▸ **The problem**:
Please write out, exactly as given, the line that contains "by lia. cbn." and all lines that follow it through the end of the listing, and nothing else.

************

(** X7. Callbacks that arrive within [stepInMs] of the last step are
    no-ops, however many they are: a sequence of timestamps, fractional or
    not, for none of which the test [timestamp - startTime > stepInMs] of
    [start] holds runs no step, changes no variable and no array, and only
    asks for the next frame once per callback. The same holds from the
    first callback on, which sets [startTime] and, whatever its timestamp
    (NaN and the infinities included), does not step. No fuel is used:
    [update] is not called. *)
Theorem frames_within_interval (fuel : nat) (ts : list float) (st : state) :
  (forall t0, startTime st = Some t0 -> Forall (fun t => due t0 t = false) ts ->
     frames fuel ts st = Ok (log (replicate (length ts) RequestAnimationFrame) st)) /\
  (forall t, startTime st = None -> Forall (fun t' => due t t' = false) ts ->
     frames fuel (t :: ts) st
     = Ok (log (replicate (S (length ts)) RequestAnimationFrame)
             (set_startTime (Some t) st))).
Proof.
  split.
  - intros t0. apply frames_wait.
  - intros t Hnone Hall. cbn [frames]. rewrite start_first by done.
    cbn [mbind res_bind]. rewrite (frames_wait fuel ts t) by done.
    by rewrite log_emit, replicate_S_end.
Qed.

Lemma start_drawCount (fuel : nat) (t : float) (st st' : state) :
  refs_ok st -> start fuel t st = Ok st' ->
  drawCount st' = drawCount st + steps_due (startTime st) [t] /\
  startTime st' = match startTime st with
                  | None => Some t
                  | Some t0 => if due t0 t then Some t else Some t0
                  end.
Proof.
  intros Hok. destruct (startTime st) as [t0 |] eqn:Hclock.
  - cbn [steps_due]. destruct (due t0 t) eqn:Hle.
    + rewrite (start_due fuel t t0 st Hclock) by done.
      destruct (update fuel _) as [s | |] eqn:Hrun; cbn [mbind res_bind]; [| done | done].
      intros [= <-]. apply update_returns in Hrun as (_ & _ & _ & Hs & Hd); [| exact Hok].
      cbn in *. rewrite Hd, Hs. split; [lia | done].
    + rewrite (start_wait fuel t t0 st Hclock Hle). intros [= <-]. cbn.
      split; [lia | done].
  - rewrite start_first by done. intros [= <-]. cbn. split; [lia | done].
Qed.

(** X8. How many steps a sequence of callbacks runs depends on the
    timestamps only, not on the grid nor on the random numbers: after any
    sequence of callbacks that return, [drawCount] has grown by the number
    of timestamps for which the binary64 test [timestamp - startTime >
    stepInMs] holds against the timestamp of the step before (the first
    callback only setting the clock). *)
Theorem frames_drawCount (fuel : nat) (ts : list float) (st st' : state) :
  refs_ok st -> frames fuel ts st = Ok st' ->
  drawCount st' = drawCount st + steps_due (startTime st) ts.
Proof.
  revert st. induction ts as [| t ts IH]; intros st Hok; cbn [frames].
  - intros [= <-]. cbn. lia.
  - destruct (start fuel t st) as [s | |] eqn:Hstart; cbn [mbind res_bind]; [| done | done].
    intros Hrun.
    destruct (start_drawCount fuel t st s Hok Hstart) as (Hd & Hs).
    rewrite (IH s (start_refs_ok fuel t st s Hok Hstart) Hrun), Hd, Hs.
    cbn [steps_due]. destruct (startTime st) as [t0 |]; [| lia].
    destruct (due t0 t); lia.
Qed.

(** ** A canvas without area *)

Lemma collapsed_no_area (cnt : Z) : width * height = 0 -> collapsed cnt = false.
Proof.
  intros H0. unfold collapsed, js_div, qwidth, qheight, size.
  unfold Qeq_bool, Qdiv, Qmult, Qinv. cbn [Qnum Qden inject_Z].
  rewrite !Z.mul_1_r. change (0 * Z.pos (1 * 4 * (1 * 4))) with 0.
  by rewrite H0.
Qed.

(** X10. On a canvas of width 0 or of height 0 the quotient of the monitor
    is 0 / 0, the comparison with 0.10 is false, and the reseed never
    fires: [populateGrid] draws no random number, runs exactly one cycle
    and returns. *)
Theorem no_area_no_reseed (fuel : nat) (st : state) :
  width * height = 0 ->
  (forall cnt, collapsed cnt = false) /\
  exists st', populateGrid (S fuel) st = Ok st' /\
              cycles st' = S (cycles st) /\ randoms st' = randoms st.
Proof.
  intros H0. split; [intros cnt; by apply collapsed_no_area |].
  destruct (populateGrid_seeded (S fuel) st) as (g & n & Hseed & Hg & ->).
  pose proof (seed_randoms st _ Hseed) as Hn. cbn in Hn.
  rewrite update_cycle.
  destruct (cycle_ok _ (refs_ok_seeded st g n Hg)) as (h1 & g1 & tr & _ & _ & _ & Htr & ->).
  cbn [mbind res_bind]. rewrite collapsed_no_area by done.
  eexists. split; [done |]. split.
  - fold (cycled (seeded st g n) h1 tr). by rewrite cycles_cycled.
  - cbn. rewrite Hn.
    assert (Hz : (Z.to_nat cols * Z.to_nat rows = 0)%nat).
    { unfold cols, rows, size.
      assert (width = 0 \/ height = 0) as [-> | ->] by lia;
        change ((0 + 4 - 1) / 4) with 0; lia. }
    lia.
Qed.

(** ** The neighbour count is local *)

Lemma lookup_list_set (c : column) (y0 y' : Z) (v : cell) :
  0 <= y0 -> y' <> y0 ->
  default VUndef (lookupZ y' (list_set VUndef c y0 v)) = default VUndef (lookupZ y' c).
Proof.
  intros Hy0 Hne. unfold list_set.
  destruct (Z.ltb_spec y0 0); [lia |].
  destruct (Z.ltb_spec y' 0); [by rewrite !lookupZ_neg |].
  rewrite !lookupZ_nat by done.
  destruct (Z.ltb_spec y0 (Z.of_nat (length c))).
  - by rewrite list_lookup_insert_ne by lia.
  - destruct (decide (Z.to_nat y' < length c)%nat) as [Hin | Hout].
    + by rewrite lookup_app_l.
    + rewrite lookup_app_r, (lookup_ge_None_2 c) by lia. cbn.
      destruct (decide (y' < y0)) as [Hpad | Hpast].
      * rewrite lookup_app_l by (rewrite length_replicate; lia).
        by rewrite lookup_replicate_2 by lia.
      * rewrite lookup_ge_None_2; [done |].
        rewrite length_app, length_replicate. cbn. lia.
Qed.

************

▸ **Exercise answer**:
    + rewrite lookup_app_r, (lookup_ge_None_2 c) by lia. cbn.
      destruct (decide (y' < y0)) as [Hpad | Hpast].
      * rewrite lookup_app_l by (rewrite length_replicate; lia).
        by rewrite lookup_replicate_2 by lia.
      * rewrite lookup_ge_None_2; [done |].
        rewrite length_app, length_replicate. cbn. lia.
Qed.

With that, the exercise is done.